(Items listed in a dataset)
-- Opening Marker --
(** The unit shapes [rawellipse] hands to the pen. *)
Definition ellipse_contours (cx cy orx ory irx iry : Q) : list contour :=
  (if Qltb 0 orx && Qltb 0 ory
   then [UnitShape 0 [psMat_scale orx ory; psMat_translate cx cy] false]
   else [])
  ++
  (if Qltb 0 irx && Qltb 0 iry
   then [UnitShape 0 [psMat_scale irx iry; psMat_translate cx cy] true]
   else []).

Definition draw_all (cs : list contour) (g : glyph) : glyph :=
  fold_left (fun acc c => on_layer (fun s => Draw s c) acc) cs g.

(** The contours with reversed direction drawn into a layer. *)
Fixpoint holes (s : shape) : list contour :=
  match s with
  | Blank => []
  | Draw s' (UnitShape n ts true) => holes s' ++ [UnitShape n ts true]
  | Draw s' _ => holes s'
  | Simplify s' | RemoveOverlap s' | Intersect s' | RoundToInt s' => holes s'
  | Transform _ s' => holes s'
  | Stroke _ _ _ _ s' => holes s'
  | DrawGlyph s' src => holes s' ++ holes src
  end.

(** *** Sample inputs *)

(** [pixelWidth=0], as the command line [-pw 0] passes it. *)
Definition kwargs_pw0 : kwargs := set_pixels None (Some 0%Z) no_kwargs.

(** [width=-1000], which only a direct call of [slcgen] can pass. *)
Definition kwargs_negative_width : kwargs :=
  set_metrics None None (Some (-1000)) no_kwargs.

(** The catalogue line of the medium shade glyph. *)
Definition shade_catalogue (p : Params) (o : Offsets) : list entry :=
  [("shade"%string, 0x2592%Z, [Shade (pixelHeight p) (pixelWidth p) false])].

(** The catalogue lines of the light and heavy horizontal bars and of
    the falling diagonal. *)
Definition bars_catalogue (p : Params) (o : Offsets) : list entry :=
  [("SF100000"%string, 0x2500%Z, [BoxDrawLight [[(0, 1 # 2); (1, 1 # 2)]]]);
   ("uni2501"%string, 0x2501%Z, [BoxDrawHeavy [[(0, 1 # 2); (1, 1 # 2)]]]);
   ("uni2572"%string, 0x2572%Z, [BoxDrawDiag [[(0, 0); (1, 1)]]])].

(** The catalogue lines of the light horizontal bar, of an arc, of a
    ring segment and of a half disk. *)
Definition rounds_catalogue (p : Params) (o : Offsets) : list entry :=
  [("SF100000"%string, 0x2500%Z, [BoxDrawLight [[(0, 1 # 2); (1, 1 # 2)]]]);
   ("uni256D"%string, 0x256D%Z, [BoxDrawArc 1 1]);
   ("u1FBE0"%string, 0x1FBE0%Z,
    [Ellipse (1 # 2) 0 (1 # 2) (1 # 2)
       ((1 # 2) - xe o * 2) ((1 # 2) - ye o * 2) 0 0 1 1]);
   ("u1FBE8"%string, 0x1FBE8%Z,
    [Ellipse (1 # 2) 0 (1 # 2) (1 # 2) 0 0 0 0 1 1])].
Lemma search_none (r : re) (s : text) :
  search r s = None <-> ~ occurs r s.
Proof.
  split.
  - intros H (pre & w & g & next & Hs & Hm).
    eapply search_from_none; eassumption.
  - intros H. destruct (search r s) as [m|] eqn:E; [|reflexivity].
    exfalso. apply H. apply search_some in E as (pre & Hm & _).
    exists pre, (fst m), (snd m). exact Hm.
Qed.

Lemma search_occurs (r : re) (s : text) :
  occurs r s <-> exists m, search r s = Some m.
Proof.
  split.
  - intros H. destruct (search r s) as [m|] eqn:E; [eauto|].
    apply search_none in E. contradiction.
  - intros [m E]. apply search_some in E as (pre & Hm & _).
    exists pre, (fst m), (snd m). exact Hm.
Qed.

(** A group that every match fills, and what it holds. *)
Lemma captures_some (r : re) prev w next g :
  matches r prev w next g -> captures r = true -> exists n, g = Some n.
Proof.
  induction 1; simpl; intros Hc; try discriminate; eauto.
  - apply orb_prop in Hc as [Hc|Hc].
    + destruct g2; simpl; eauto.
    + destruct (IHmatches2 Hc) as [n ->]. simpl. eauto.
  - apply andb_prop in Hc as [Hc _]. auto.
  - apply andb_prop in Hc as [_ Hc]. auto.
Qed.

Lemma grouped_some (r : re) prev w next g n :
  matches r prev w next g -> g = Some n ->
  exists b prev' next' g', In b (grouped r) /\ matches b prev' n next' g'.
Proof.
  induction 1; simpl; intros Hg; try discriminate.
  - destruct (IHmatches Hg) as (b & p' & n' & g' & Hin & Hm). eauto 8.
  - destruct g2 as [n2|]; simpl in Hg.
    + destruct (IHmatches2 Hg) as (b & p' & n' & g' & Hin & Hm).
      exists b, p', n', g'. split; [apply in_app_iff; right; exact Hin|exact Hm].
    + destruct (IHmatches1 Hg) as (b & p' & n' & g' & Hin & Hm).
      exists b, p', n', g'. split; [apply in_app_iff; left; exact Hin|exact Hm].
  - destruct (IHmatches Hg) as (b & p' & n' & g' & Hin & Hm).
    exists b, p', n', g'. split; [apply in_app_iff; left; exact Hin|exact Hm].
  - destruct (IHmatches Hg) as (b & p' & n' & g' & Hin & Hm).
    exists b, p', n', g'. split; [apply in_app_iff; right; exact Hin|exact Hm].
  - inversion Hg; subst n. exists r, prev, next, g. split; [left; reflexivity|assumption].
Qed.
(** [authorization] is [None] when the request has no such header. *)
Definition get_current_user (authorization : option pystr) : handler User.t :=
  match authorization with
  | None | Some [] => raise 401 "Token missing"
  | Some authorization =>
      match str_split_whitespace authorization with
      | [scheme; token] =>
          if negb (bool_decide (str_lower scheme = lit "bearer")) then
            raise 401 "Invalid authorization header"
          else
            match decode_access_token token with
            | None => raise 401 "Invalid or expired token"
            | Some payload =>
                if bool_decide (payload = ∅) then
                  raise 401 "Invalid or expired token"
                else
                  let user_id := payload !! "sub"%string in
                  do user <- query (fun db => query_user_first db user_id);
                  match user with
                  | None => raise 401 "User not found"
                  | Some user => ret user
                  end
            end
      | _ => raise 401 "Invalid authorization header"
      end
  end.

Definition log_health_data (data : HealthDataRequest.t) (current_user : User.t)
  : handler Confirmation :=
  fun db =>
    let '(new_entry, db') :=
      add_commit_refresh db (User.id current_user)
        (HealthDataRequest.weight data) (HealthDataRequest.bp data)
        (HealthDataRequest.glucose data) in
    (Returned {| message := "Health data recorded";
                 data_id := HealthData.id new_entry |}, db').

Definition get_health_data (current_user : User.t) : handler (list HealthData.t) :=
  do entries <- query (fun db => query_health_data_all db (User.id current_user));
  ret entries.

(** ** The two routes

    What the framework does around a handler: the dependencies are resolved
    first (an [HTTPException] of the resolver ends the request), then the
    body is validated (a [ValidationError] ends it with status 422), and only
    then the handler runs. *)
Inductive response :=
| Recorded (c : Confirmation)
| Listed (entries : list HealthDataResponse.t)
| Unprocessable (errors : ValidationError)
| Failed (e : HTTPException).

Definition POST_healthdata (authorization : option pystr) (body : candidate)
  (db : Session) : response * Session :=
  match get_current_user authorization db with
  | (Raised e, db1) => (Failed e, db1)
  | (Returned current_user, db1) =>
      match HealthDataRequest_validate body with
      | inl errors => (Unprocessable errors, db1)
      | inr data =>
          match log_health_data data current_user db1 with
          | (Returned c, db2) => (Recorded c, db2)
          | (Raised e, db2) => (Failed e, db2)
          end
      end
  end.

Definition GET_healthdata (authorization : option pystr) (db : Session)
  : response * Session :=
  match get_current_user authorization db with
  | (Raised e, db1) => (Failed e, db1)
  | (Returned current_user, db1) =>
      match get_health_data current_user db1 with
      | (Returned entries, db2) => (Listed (map HealthDataResponse.of_row entries), db2)
      | (Raised e, db2) => (Failed e, db2)
      end
  end.
End Handlers.

(** The errors a [ValidationError] holds for one field. *)
Definition errors_of_field (field : string)
  (r : ValidationError + HealthDataRequest.t) : ValidationError :=
  match r with
  | inl errors => List.filter (fun e => String.eqb (fst e) field) errors
  | inr _ => []
  end.

(** ** A codec and a database to run the handlers on

    The codec knows four tokens: "good" carries the subject 7, "ghost" the
    subject 99, "nosub" no subject, and "empty" no claim at all; any other
    token is refused. *)
Definition example_codec : TokenCodec :=
  {| decode_access_token := fun token =>
       if bool_decide (token = lit "good") then Some {[ "sub"%string := 7 ]}
       else if bool_decide (token = lit "ghost") then Some {[ "sub"%string := 99 ]}
       else if bool_decide (token = lit "nosub") then Some {[ "exp"%string := 1 ]}
       else if bool_decide (token = lit "empty") then Some ∅
       else None |}.

Definition ann : User.t := {| User.id := 7; User.columns := lit "ann" |}.
Definition bob : User.t := {| User.id := 8; User.columns := lit "bob" |}.

Definition example_session : Session :=
  {| users := [ann; bob];
     health_data :=
       [ {| HealthData.id := 1; HealthData.patient_id := 8;
            HealthData.weight := b64 0x11800000000000 6;
            HealthData.bp := lit "110/70";
            HealthData.glucose := b64 0x16800000000000 6;
            HealthData.timestamp := 900 |} ];
     now := 1000 |}.

(** ** Requests in sequence

    The two routes as one service, and a run of requests against it, each
    on the database the one before left. *)
Inductive request :=
| POST (authorization : option pystr) (body : candidate)
| GET (authorization : option pystr).

Section Service.
Context {UD : UnicodeData} {TC : TokenCodec}.

Definition serve (r : request) (db : Session) : response * Session :=
  match r with
  | POST authorization body => POST_healthdata authorization body db
  | GET authorization => GET_healthdata authorization db
  end.

Fixpoint serve_all (rs : list request) (db : Session) : Session :=
  match rs with
  | [] => db
  | r :: rs' => serve_all rs' (snd (serve r db))
  end.
End Service.

(** What the service keeps true of the rows it stores: the patient of a row
    is a user of the database, and the values of a row are values the
    validators keep. *)
Definition row_has_owner (db : Session) (row : HealthData.t) : Prop :=
  exists user, In user (users db) /\ HealthData.patient_id row = User.id user.

Section RowValues.
Context {UD : UnicodeData}.

Definition row_is_valid (row : HealthData.t) : Prop :=
  validate_blood_pressure (HealthData.bp row) = Valid (HealthData.bp row)
  /\ float_lt (HealthData.weight row) float_zero = false
  /\ float_lt (HealthData.glucose row) float_zero = false.
End RowValues.

(** The number of submissions in a run of requests. *)
Definition count_posts (rs : list request) : nat :=
  length (List.filter (fun r => match r with POST _ _ => true | GET _ => false end) rs).

(** A database in which both users have records, in no order of owner. *)
Definition record_of_bob : HealthData.t :=
  {| HealthData.id := 1; HealthData.patient_id := 8;
     HealthData.weight := b64 0x11800000000000 6;
     HealthData.bp := lit "110/70";
     HealthData.glucose := b64 0x16800000000000 6;
     HealthData.timestamp := 900 |}.
(** * Claim-extraction RAG: ingestion, retrieval and prompt assembly

    A shallow embedding of [src/ingestion/ingest.py], [src/engine/retriever.py],
    [src/engine/generator.py], [src/server/api.py] and
    [src/interface/dashboard.py], with the properties their specification
    states about them and further properties of the code.

    Python strings are sequences of Unicode code points; they are modelled as
    lists of [N].  The three [re.sub] calls of the text normaliser are modelled
    by a small backtracking matcher run on the very patterns of the source. *)

From Stdlib Require Import NArith ZArith QArith List String Ascii Lia Bool.
From stdpp Require Import base list strings gmap pretty.
Import ListNotations.

(** ** Text: Python [str] as a list of code points *)

Module Text.

Definition char := N.
Definition text := list char.

(** The code points of an ASCII literal. *)
Definition codepoints (s : string) : text :=
  map N_of_ascii (list_ascii_of_string s).

(** [str.isspace] on one code point, which is also the class [\s] of the
    [re] module on [str] patterns: TAB..CR, FS..US, SPACE, NEL, NBSP and the
    Unicode space separators. *)
Definition isspace (c : char) : bool :=
  ((9 <=? c) && (c <=? 13) || (28 <=? c) && (c <=? 32)
   || (c =? 133) || (c =? 160) || (c =? 5760)
   || (8192 <=? c) && (c <=? 8202)
   || (c =? 8232) || (c =? 8233) || (c =? 8239) || (c =? 8287)
   || (c =? 12288))%N.

Global Arguments isspace : simpl never.

Definition SPACE : char := 32%N.
Definition NEWLINE : char := 10%N.
Definition LT : char := 60%N.
Definition GT : char := 62%N.

(** The text left once the longest prefix of characters in [p] is dropped,
    and the length of that prefix. *)
Fixpoint drop_while (p : char -> bool) (s : text) : text :=
  match s with
  | c :: s' => if p c then drop_while p s' else s
  | [] => []
  end.

Fixpoint run (p : char -> bool) (s : text) : nat :=
  match s with
  | c :: s' => if p c then S (run p s') else O
  | [] => O
  end.

(** [str.lstrip()], [str.rstrip()] and [str.strip()] without argument. *)
Definition lstrip (s : text) : text := drop_while isspace s.

Definition rstrip (s : text) : text := rev (lstrip (rev s)).

Definition strip (s : text) : text := rstrip (lstrip s).

(** [sep.join(parts)]. *)
Fixpoint join (sep : text) (parts : list text) : text :=
  match parts with
  | [] => []
  | [p] => p
  | p :: ps => p ++ sep ++ join sep ps
  end.

End Text.

(** ** Regular expressions: the fragment of [re] the normaliser uses *)

Module Re.
Import Text.

(** One-character items: a literal, [.] (anything but a newline, as
    [re.DOTALL] is not set), [\s] and [\S]. *)
Inductive cclass : Type :=
| CLit (c : char)
| CDot
| CSpace
| CNotSpace.

Definition cmatch (cc : cclass) (c : char) : bool :=
  match cc with
  | CLit d => (c =? d)%N
  | CDot => negb (c =? NEWLINE)%N
  | CSpace => isspace c
  | CNotSpace => negb (isspace c)
  end.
-- Closing Marker --
TASK TO COMPLETE: The answer must consist solely of the lines from the first line of the data to the line holding "Transform _ s' => holes s'", each given again exactly.

ANSWER SECTION:
(** The unit shapes [rawellipse] hands to the pen. *)
Definition ellipse_contours (cx cy orx ory irx iry : Q) : list contour :=
  (if Qltb 0 orx && Qltb 0 ory
   then [UnitShape 0 [psMat_scale orx ory; psMat_translate cx cy] false]
   else [])
  ++
  (if Qltb 0 irx && Qltb 0 iry
   then [UnitShape 0 [psMat_scale irx iry; psMat_translate cx cy] true]
   else []).

Definition draw_all (cs : list contour) (g : glyph) : glyph :=
  fold_left (fun acc c => on_layer (fun s => Draw s c) acc) cs g.

(** The contours with reversed direction drawn into a layer. *)
Fixpoint holes (s : shape) : list contour :=
  match s with
  | Blank => []
  | Draw s' (UnitShape n ts true) => holes s' ++ [UnitShape n ts true]
  | Draw s' _ => holes s'
  | Simplify s' | RemoveOverlap s' | Intersect s' | RoundToInt s' => holes s'
  | Transform _ s' => holes s'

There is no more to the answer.